▶ **Records to use**:

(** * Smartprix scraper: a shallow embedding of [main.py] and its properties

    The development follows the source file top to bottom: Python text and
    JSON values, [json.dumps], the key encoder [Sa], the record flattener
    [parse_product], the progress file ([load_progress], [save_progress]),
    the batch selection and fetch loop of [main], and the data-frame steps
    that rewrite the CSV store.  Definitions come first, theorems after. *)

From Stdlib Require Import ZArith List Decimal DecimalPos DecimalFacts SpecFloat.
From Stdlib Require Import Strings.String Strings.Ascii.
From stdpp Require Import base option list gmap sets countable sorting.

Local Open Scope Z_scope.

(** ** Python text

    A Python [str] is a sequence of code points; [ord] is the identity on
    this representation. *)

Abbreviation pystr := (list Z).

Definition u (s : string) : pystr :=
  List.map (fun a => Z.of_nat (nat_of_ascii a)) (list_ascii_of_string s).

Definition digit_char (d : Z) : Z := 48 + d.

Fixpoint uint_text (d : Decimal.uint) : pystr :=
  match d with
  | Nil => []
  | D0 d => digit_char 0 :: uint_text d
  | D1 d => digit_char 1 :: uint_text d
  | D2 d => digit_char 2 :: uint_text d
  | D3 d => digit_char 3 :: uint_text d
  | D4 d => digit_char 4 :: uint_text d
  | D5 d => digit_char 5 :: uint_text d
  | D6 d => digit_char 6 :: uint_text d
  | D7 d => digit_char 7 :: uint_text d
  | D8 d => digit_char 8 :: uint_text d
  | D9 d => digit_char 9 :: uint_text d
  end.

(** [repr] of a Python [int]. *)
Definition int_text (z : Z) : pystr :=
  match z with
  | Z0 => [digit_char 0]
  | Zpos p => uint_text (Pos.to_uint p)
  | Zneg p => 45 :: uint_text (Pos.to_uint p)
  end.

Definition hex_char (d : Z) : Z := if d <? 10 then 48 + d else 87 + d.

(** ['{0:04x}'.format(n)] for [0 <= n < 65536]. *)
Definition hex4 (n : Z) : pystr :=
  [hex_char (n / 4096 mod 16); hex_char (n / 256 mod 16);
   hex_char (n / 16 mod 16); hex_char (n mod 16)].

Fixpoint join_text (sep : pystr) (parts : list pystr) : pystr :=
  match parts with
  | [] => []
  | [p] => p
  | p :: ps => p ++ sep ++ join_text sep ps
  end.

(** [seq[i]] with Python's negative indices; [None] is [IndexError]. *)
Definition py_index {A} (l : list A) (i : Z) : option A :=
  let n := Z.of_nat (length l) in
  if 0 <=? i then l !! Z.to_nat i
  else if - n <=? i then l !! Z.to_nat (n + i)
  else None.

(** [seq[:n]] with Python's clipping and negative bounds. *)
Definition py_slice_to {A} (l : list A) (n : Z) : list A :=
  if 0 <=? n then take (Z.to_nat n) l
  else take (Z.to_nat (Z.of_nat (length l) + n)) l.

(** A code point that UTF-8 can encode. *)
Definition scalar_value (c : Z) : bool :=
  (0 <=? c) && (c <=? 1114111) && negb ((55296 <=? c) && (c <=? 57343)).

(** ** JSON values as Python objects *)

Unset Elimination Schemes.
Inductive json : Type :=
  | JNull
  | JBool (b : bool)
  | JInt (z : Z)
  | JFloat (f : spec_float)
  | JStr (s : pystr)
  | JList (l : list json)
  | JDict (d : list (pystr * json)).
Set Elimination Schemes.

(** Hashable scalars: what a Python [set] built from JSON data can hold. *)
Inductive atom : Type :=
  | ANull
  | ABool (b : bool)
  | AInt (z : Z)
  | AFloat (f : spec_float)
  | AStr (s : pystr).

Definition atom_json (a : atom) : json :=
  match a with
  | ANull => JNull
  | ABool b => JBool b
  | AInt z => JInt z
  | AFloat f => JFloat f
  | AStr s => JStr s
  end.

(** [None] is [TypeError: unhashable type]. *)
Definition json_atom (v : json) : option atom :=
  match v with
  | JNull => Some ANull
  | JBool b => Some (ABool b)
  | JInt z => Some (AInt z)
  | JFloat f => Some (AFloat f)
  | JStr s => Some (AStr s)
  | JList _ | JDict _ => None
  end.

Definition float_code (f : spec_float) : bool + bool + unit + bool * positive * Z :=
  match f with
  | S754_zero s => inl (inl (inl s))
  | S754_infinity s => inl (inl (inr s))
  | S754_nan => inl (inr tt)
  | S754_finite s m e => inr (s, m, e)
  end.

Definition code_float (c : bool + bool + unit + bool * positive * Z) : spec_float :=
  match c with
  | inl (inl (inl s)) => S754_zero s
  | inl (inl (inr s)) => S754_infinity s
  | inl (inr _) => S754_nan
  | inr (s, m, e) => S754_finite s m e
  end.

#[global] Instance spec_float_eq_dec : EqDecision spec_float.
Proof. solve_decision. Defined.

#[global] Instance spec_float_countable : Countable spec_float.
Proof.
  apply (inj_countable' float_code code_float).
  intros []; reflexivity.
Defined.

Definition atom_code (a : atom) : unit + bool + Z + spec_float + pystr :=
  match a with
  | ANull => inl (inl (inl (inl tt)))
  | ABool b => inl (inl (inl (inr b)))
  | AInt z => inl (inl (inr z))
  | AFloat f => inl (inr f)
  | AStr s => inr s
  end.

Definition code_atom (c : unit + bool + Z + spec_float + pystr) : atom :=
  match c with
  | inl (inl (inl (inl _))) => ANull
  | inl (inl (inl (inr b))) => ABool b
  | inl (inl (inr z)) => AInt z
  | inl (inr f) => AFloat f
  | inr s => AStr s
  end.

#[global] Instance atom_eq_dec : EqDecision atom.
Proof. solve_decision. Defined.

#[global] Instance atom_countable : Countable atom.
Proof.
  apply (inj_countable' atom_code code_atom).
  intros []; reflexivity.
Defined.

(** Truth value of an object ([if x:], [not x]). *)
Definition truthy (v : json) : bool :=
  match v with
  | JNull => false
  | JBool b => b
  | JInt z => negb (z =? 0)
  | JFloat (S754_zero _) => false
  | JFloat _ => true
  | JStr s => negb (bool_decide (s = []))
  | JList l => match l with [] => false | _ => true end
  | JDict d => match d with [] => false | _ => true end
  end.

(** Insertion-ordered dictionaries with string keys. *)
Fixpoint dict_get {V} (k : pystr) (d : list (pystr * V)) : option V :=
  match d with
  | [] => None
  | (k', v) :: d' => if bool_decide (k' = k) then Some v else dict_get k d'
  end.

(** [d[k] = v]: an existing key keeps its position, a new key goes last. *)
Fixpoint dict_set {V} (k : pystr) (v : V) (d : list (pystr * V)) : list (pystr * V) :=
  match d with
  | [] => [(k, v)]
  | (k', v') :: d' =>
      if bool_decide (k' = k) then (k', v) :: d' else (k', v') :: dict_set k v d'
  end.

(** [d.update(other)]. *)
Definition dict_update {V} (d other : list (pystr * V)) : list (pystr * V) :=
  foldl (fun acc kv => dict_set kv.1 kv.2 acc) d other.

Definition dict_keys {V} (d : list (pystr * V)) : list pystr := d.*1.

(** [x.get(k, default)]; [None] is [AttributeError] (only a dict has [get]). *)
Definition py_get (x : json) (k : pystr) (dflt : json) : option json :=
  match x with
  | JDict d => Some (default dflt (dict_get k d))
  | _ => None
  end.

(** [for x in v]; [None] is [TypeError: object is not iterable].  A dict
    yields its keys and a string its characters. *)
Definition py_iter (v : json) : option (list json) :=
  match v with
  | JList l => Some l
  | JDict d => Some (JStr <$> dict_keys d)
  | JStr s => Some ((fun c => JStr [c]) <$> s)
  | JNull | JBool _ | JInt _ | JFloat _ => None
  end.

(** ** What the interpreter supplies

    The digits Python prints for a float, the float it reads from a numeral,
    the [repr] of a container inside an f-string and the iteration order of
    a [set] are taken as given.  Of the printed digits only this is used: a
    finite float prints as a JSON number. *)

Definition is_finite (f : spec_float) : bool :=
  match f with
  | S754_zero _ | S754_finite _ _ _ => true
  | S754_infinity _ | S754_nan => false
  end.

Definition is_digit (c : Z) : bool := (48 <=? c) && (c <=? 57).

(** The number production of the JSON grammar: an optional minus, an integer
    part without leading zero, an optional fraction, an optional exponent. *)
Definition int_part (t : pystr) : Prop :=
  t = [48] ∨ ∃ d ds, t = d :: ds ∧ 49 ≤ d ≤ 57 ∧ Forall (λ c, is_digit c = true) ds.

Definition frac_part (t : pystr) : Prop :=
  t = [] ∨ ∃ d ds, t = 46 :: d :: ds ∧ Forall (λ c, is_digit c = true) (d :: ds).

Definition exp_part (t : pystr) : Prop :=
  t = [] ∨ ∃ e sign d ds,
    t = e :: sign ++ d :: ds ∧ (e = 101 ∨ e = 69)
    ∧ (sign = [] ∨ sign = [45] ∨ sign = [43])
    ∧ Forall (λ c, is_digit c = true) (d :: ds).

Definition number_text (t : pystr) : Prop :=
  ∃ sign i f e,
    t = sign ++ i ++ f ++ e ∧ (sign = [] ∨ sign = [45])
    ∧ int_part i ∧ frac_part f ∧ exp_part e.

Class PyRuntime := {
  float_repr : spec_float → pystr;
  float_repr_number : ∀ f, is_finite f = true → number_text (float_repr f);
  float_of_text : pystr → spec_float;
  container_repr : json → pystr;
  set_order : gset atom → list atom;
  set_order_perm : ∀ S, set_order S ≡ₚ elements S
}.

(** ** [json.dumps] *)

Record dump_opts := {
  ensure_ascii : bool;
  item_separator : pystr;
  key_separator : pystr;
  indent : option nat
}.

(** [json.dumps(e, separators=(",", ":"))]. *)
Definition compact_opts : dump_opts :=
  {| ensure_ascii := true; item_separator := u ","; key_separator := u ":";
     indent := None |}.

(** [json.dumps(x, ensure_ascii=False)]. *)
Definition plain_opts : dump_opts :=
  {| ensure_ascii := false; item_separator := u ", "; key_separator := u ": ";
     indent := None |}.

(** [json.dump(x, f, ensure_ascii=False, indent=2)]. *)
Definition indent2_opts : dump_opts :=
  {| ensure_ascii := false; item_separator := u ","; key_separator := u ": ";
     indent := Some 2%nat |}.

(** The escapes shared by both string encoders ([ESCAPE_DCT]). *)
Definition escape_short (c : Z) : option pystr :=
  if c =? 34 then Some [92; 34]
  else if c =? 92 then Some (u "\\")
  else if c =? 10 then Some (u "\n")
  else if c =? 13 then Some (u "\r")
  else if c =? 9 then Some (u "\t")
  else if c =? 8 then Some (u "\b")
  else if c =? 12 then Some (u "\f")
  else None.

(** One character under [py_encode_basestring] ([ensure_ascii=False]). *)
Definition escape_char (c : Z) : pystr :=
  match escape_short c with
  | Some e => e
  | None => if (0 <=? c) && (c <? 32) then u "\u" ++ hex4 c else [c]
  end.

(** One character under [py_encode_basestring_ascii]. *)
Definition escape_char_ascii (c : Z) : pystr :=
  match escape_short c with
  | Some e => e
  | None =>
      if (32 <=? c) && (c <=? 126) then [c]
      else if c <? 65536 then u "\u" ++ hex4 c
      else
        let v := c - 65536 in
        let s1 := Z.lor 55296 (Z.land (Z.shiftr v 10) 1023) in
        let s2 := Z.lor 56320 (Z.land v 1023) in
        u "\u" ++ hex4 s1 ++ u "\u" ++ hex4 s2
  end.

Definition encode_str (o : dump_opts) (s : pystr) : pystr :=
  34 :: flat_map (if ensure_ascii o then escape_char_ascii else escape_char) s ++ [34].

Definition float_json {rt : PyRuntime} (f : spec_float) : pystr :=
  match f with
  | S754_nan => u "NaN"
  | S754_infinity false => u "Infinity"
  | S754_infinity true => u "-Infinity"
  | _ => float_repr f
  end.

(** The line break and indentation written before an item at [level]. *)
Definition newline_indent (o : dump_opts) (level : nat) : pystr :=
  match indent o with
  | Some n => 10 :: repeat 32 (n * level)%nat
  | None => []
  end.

▶ **What is expected**: From the first line of the records above down to the line containing "Fixpoint uint_text (d", repeat each line exactly as written. Include both of those lines and add nothing.

▶ **Exercise solution**:
(** * Smartprix scraper: a shallow embedding of [main.py] and its properties

    The development follows the source file top to bottom: Python text and
    JSON values, [json.dumps], the key encoder [Sa], the record flattener
    [parse_product], the progress file ([load_progress], [save_progress]),
    the batch selection and fetch loop of [main], and the data-frame steps
    that rewrite the CSV store.  Definitions come first, theorems after. *)

From Stdlib Require Import ZArith List Decimal DecimalPos DecimalFacts SpecFloat.
From Stdlib Require Import Strings.String Strings.Ascii.
From stdpp Require Import base option list gmap sets countable sorting.

Local Open Scope Z_scope.

(** ** Python text

    A Python [str] is a sequence of code points; [ord] is the identity on
    this representation. *)

Abbreviation pystr := (list Z).

Definition u (s : string) : pystr :=
  List.map (fun a => Z.of_nat (nat_of_ascii a)) (list_ascii_of_string s).

Definition digit_char (d : Z) : Z := 48 + d.

Fixpoint uint_text (d : Decimal.uint) : pystr :=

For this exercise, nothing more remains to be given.